**Your goal**
In the records below, find the line with "(** A CSV row" and the line with "that denotes its". Print both exactly, along with every line between them, and no other line.

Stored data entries
(* ===== verification/Format.v ===== *)
(** * Value rendering ([row/format.rs])

    The text of a value for dumps, query output and CSV.  Texts are lists of
    characters, query output is bytes.  [format_real] belongs to another
    crate and is a parameter. *)

From S2P Require Import Prelude Text Digits Record.

Definition QUOTE : Z := 34.
Definition APOSTROPHE : Z := 39.
Definition COMMA : Z := 44.
Definition NEWLINE : Z := 10.

(** [{byte:02X}]. *)
Definition hex_digit (n : Z) : Z := if decide (n < 10) then 48 + n else 55 + n.
Definition hex_byte (b : Z) : list Z := [hex_digit (b / 16); hex_digit (b mod 16)].

Definition format_blob (b : bytes) : list Z := [88; APOSTROPHE] ++ concat (map hex_byte b) ++ [APOSTROPHE].

(** Up to the first zero byte. *)
Definition truncate_at_nul (bs : bytes) : bytes :=
  match list_find (λ b, b = 0) bs with Some (i, _) => take i bs | None => bs end.

Definition write_truncated_at_nul (buf bs : bytes) : bytes := buf ++ truncate_at_nul bs.

Definition csv_char_forces_quote (c : Z) : bool :=
  negb (bool_decide (0x21 ≤ c ≤ 0x7E)) || bool_decide (c = QUOTE) || bool_decide (c = APOSTROPHE) || bool_decide (c = COMMA).

(** The characters with every quote doubled. *)
Definition double_quotes (s : list Z) : list Z :=
  concat (map (λ c, if decide (c = QUOTE) then [QUOTE; c] else [c]) s).

Definition csv_quote (s : list Z) : list Z :=
  let needs_quote := bool_decide (s = []) || existsb csv_char_forces_quote s in
  if negb needs_quote then s else [QUOTE] ++ double_quotes s ++ [QUOTE].

Section values.
Context (format_real : Z → list Z).

Definition format_list_value (v : Value) : list Z :=
  match v with
  | Null => [78; 85; 76; 76]
  | Integer i => show_i128 i
  | Real r => format_real r
  | TextV s => s
  | Blob b => format_blob b
  end.

Definition format_query_value (v : Value) : bytes :=
  match v with
  | Null => []
  | Integer i => as_bytes (show_i128 i)
  | Real r => as_bytes (format_real r)
  | TextV s => truncate_at_nul (as_bytes s)
  | Blob b => truncate_at_nul b
  end.

Definition write_query_value (buf : bytes) (v : Value) : bytes :=
  match v with
  | Null => buf
  | Integer i => buf ++ as_bytes (show_i128 i)
  | Real r => buf ++ as_bytes (format_real r)
  | TextV s => write_truncated_at_nul buf (as_bytes s)
  | Blob b => write_truncated_at_nul buf b
  end.

Definition format_csv_value (v : Value) : list Z :=
  match v with
  | Null => []
  | Integer i => show_i128 i
  | Real r => format_real r
  | TextV s => csv_quote s
  | Blob b => csv_quote (format_blob b)
  end.

Definition write_csv_value (buf : list Z) (v : Value) : list Z :=
  match v with
  | Null => buf
  | Integer i => buf ++ show_i128 i
  | Real r => buf ++ format_real r
  | TextV s => buf ++ csv_quote s
  | Blob b => buf ++ csv_quote (format_blob b)
  end.
End values.

(** ** Reading CSV and blob literals *)

(** The rest of a quoted field: a doubled quote is one quote. *)
Fixpoint read_quoted (s : list Z) : option (list Z * list Z) :=
  match s with
  | [] => None
  | c :: r =>
      if decide (c = QUOTE) then
        match r with
        | c2 :: r2 =>
            if decide (c2 = QUOTE) then (λ p, (QUOTE :: p.1, p.2)) <$> read_quoted r2 else Some ([], r)
        | [] => Some ([], [])
        end
      else (λ p, (c :: p.1, p.2)) <$> read_quoted r
  end.

Fixpoint read_bare (s : list Z) : list Z * list Z :=
  match s with
  | c :: r => if decide (c = COMMA ∨ c = NEWLINE) then ([], s) else let p := read_bare r in (c :: p.1, p.2)
  | [] => ([], [])
  end.

(** A field: NULL when nothing is there at all. *)
Definition read_field (s : list Z) : option (option (list Z) * list Z) :=
  match s with
  | c :: r =>
      if decide (c = QUOTE) then (λ p, (Some p.1, p.2)) <$> read_quoted r
      else let p := read_bare s in Some (match p.1 with [] => None | f => Some f end, p.2)
  | [] => Some (None, [])
  end.

Fixpoint read_row (fuel : nat) (s : list Z) : option (list (option (list Z)) * list Z) :=
  match fuel with
  | O => None
  | S fuel =>
      p ← read_field s;
      match p.2 with
      | c :: r =>
          if decide (c = COMMA) then (λ q, (p.1 :: q.1, q.2)) <$> read_row fuel r
          else if decide (c = NEWLINE) then Some ([p.1], r)
          else None
      | [] => None
      end
  end.

Definition unhex_digit (c : Z) : option Z :=
  if decide (48 ≤ c ≤ 57) then Some (c - 48) else if decide (65 ≤ c ≤ 70) then Some (c - 55) else None.

Fixpoint read_hex (s : list Z) : option bytes :=
  match s with
  | [c] => if decide (c = APOSTROPHE) then Some [] else None
  | a :: b :: r => h ← unhex_digit a; l ← unhex_digit b; cons (16 * h + l) <$> read_hex r
  | [] => None
  end.

Definition read_blob (s : list Z) : option bytes :=
  match s with
  | a :: b :: r => if decide (a = 88 ∧ b = APOSTROPHE) then read_hex r else None
  | _ => None
  end.

Fixpoint csv_row (format_real : Z → list Z) (vs : list Value) : list Z :=
  match vs with
  | [] => []
  | [v] => format_csv_value format_real v ++ [NEWLINE]
  | v :: vs => format_csv_value format_real v ++ COMMA :: csv_row format_real vs
  end.

(** The text a field of the row holds. *)
Definition field_text (format_real : Z → list Z) (v : Value) : option (list Z) :=
  match v with
  | Null => None
  | Integer i => Some (show_i128 i)
  | Real r => Some (format_real r)
  | TextV s => Some s
  | Blob b => Some (format_blob b)
  end.

(** ** Lemmas *)

Definition plain_text (s : list Z) : Prop := s ≠ [] ∧ Forall (λ c, csv_char_forces_quote c = false) s.

Lemma plain_char c : csv_char_forces_quote c = false → 0x21 ≤ c ≤ 0x7E ∧ c ≠ QUOTE ∧ c ≠ APOSTROPHE ∧ c ≠ COMMA.
Proof. unfold csv_char_forces_quote. repeat case_bool_decide; done. Qed.

Definition ends_field (r : list Z) : Prop := match r with c :: _ => c = COMMA ∨ c = NEWLINE | [] => True end.

Lemma read_bare_app s r : Forall (λ c, csv_char_forces_quote c = false) s → ends_field r → read_bare (s ++ r) = (s, r).
Proof.
  intros HF Hr. induction HF as [|c s Hc HF IH]; cbn [app].
  - destruct r as [|c r]; [done|]. cbn. by rewrite decide_True.
  - cbn [read_bare]. apply plain_char in Hc as (Hc & _ & _ & Hc2). rewrite decide_False by (unfold COMMA, NEWLINE in *; lia). by rewrite IH.
Qed.

Lemma read_field_plain s r : plain_text s → ends_field r → read_field (s ++ r) = Some (Some s, r).
Proof.
  intros [Hs HF] Hr. destruct s as [|c s]; [done|]. unfold read_field. change ((c :: s) ++ r) with (c :: (s ++ r)).
  pose proof HF as [Hc _]%Forall_cons. apply plain_char in Hc as (_ & Hq & _). rewrite decide_False by done.
  change (c :: s ++ r) with ((c :: s) ++ r). by rewrite read_bare_app.
Qed.

Lemma read_quoted_app s r : match r with c :: _ => c ≠ QUOTE | [] => True end → read_quoted (double_quotes s ++ QUOTE :: r) = Some (s, r).
Proof.
  intros Hr. unfold double_quotes. induction s as [|c s IH]; cbn [map concat app].
  - cbn [read_quoted]. rewrite decide_True by done. destruct r as [|c r]; [done|]. by rewrite decide_False.
  - rewrite <- (assoc_L (++)). case_decide as E.
    + subst c. cbn [app read_quoted]. rewrite !decide_True by done. by rewrite IH.
    + cbn [app read_quoted]. rewrite decide_False by done. by rewrite IH.
Qed.

Lemma read_field_quoted s r : ends_field r → read_field (csv_quote s ++ r) = Some (Some s, r).
Proof.
  intros Hr. unfold csv_quote. case_bool_decide as E; cbn [orb negb].
  - subst s. cbn [app]. unfold read_field. rewrite decide_True by done. cbn. rewrite !decide_True by done.
    destruct r as [|c r]; [done|]. rewrite decide_False; [done|]. destruct Hr as [->| ->]; done.
  - destruct (existsb csv_char_forces_quote s) eqn:Ex; cbn [negb].
    + rewrite <- !(assoc_L (++)). cbn [app]. unfold read_field. rewrite decide_True by done.
      rewrite read_quoted_app; [done|]. destruct r as [|c r]; [done|]. destruct Hr as [->| ->]; done.
    + apply read_field_plain; [|done]. split; [done|]. apply Forall_forall. intros c Hc. destruct (csv_char_forces_quote c) eqn:Ec; [|done].
      assert (existsb csv_char_forces_quote s = true); [|congruence]. apply existsb_exists. exists c. split; [by apply list_elem_of_In|done].
Qed.

Lemma digit_plain c : is_digit c = true → csv_char_forces_quote c = false.
Proof. intros Hc%bool_decide_eq_true_1. unfold csv_char_forces_quote, QUOTE, APOSTROPHE, COMMA. repeat case_bool_decide; try done; lia. Qed.

Lemma show_plain i : i64_ok i → plain_text (show_i128 i).
Proof.
  intros Hi. destruct (show_u128_ok (Z.abs i)) as (_ & Hd & Hne & _).
  { unfold i64_ok in Hi. change (2 ^ 128) with 340282366920938463463374607431768211456. mlia. }
  assert (HF : Forall (λ c, csv_char_forces_quote c = false) (show_u128 (Z.abs i))).
  { apply Forall_forall. intros c Hc. apply digit_plain. rewrite forallb_forall in Hd. apply Hd. by apply list_elem_of_In. }
  unfold show_i128. case_decide.
  - replace (- i) with (Z.abs i) by lia. split; [done|]. constructor; [done|exact HF].
  - replace i with (Z.abs i) by lia. by split.
Qed.

Lemma unhex_hex n : 0 ≤ n < 16 → unhex_digit (hex_digit n) = Some n.
Proof. intros Hn. unfold unhex_digit, hex_digit. repeat case_decide; try lia; f_equal; lia. Qed.

Lemma read_blob_ok b : bytes_ok b → read_blob (format_blob b) = Some b.
Proof.
  intros Hb. unfold format_blob, read_blob. cbn [app]. rewrite decide_True by done. induction Hb as [|x b Hx Hb IH]; [done|].
  cbn [map concat]. unfold hex_byte at 1. cbn [app read_hex]. unfold u8_ok in Hx.
  rewrite !unhex_hex by (first [apply Z.mod_pos_bound; lia | split; [apply Z.div_pos|apply Z.div_lt_upper_bound]; lia]). cbn.
  destruct (concat (map hex_byte b) ++ [APOSTROPHE]) as [|y l] eqn:E; [by destruct (concat (map hex_byte b))|].
  rewrite IH. cbn. do 2 f_equal. pose proof (Z.div_mod x 16). lia.
Qed.

(** Reusing a buffer renders the same. *)
Lemma write_values_append fr buf v :
  write_query_value fr buf v = buf ++ format_query_value fr v ∧ ∀ sbuf, write_csv_value fr sbuf v = sbuf ++ format_csv_value fr v.
Proof. destruct v; cbn; rewrite ?app_nil_r; (split; [done|intros]); by rewrite ?app_nil_r. Qed.

(** ** Properties *)

(** A CSV row says what its values were.  Reading a row of rendered values
    back gives one field per value: the text of a string character for
    character, with its commas, quotes and line breaks, a NULL told apart
    from an empty string, the digits of an integer, and for a blob a literal
    that denotes its bytes.  The text of a REAL is assumed to be made of
    printable characters that need no quotes. *)
Theorem csv_row_roundtrip (format_real : Z → list Z) (vs : list Value) (rest : list Z) :
  (∀ r, plain_text (format_real r)) → vs ≠ [] →
  Forall (λ v, match v with Integer i => i64_ok i | Blob b => bytes_ok b | _ => True end) vs →
  read_row (length vs) (csv_row format_real vs ++ rest) = Some (map (field_text format_real) vs, rest) ∧
  Forall (λ v, match v with Blob b => field_text format_real v ≫= read_blob = Some b | _ => True end) vs.
Proof.
  intros Hreal Hne HF. split.
  - assert (Hfield : ∀ v r, match v with Integer i => i64_ok i | Blob b => bytes_ok b | _ => True end → ends_field r → r ≠ [] →
      read_field (format_csv_value format_real v ++ r) = Some (field_text format_real v, r)).
    { intros v r Hv Hr Hr0. destruct v; cbn [format_csv_value field_text].
      - destruct r as [|c r]; [done|]. cbn [app]. unfold read_field. destruct Hr as [-> | ->]; done.
      - apply read_field_plain; [by apply show_plain|done].
      - by apply read_field_plain.
      - by apply read_field_quoted.
      - by apply read_field_quoted. }
    induction HF as [|v vs Hv HF IH]; [done|]. cbn [length read_row]. destruct vs as [|v2 vs].
    + cbn [csv_row map]. rewrite <- (assoc_L (++)). rewrite Hfield by (done || by right). done.
    + change (csv_row format_real (v :: v2 :: vs)) with (format_csv_value format_real v ++ COMMA :: csv_row format_real (v2 :: vs)).
      rewrite <- (assoc_L (++)). cbn [app]. rewrite Hfield by (done || by left). cbn [mbind option_bind fst snd].
      rewrite decide_True by done. rewrite IH by done. done.
  - eapply Forall_impl; [exact HF|]. intros [| | | |b]; try done. intros Hb. cbn. by apply read_blob_ok.
Qed.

**Solution to this task**
(** A CSV row says what its values were.  Reading a row of rendered values
    back gives one field per value: the text of a string character for
    character, with its commas, quotes and line breaks, a NULL told apart
    from an empty string, the digits of an integer, and for a blob a literal
    that denotes its bytes.  The text of a REAL is assumed to be made of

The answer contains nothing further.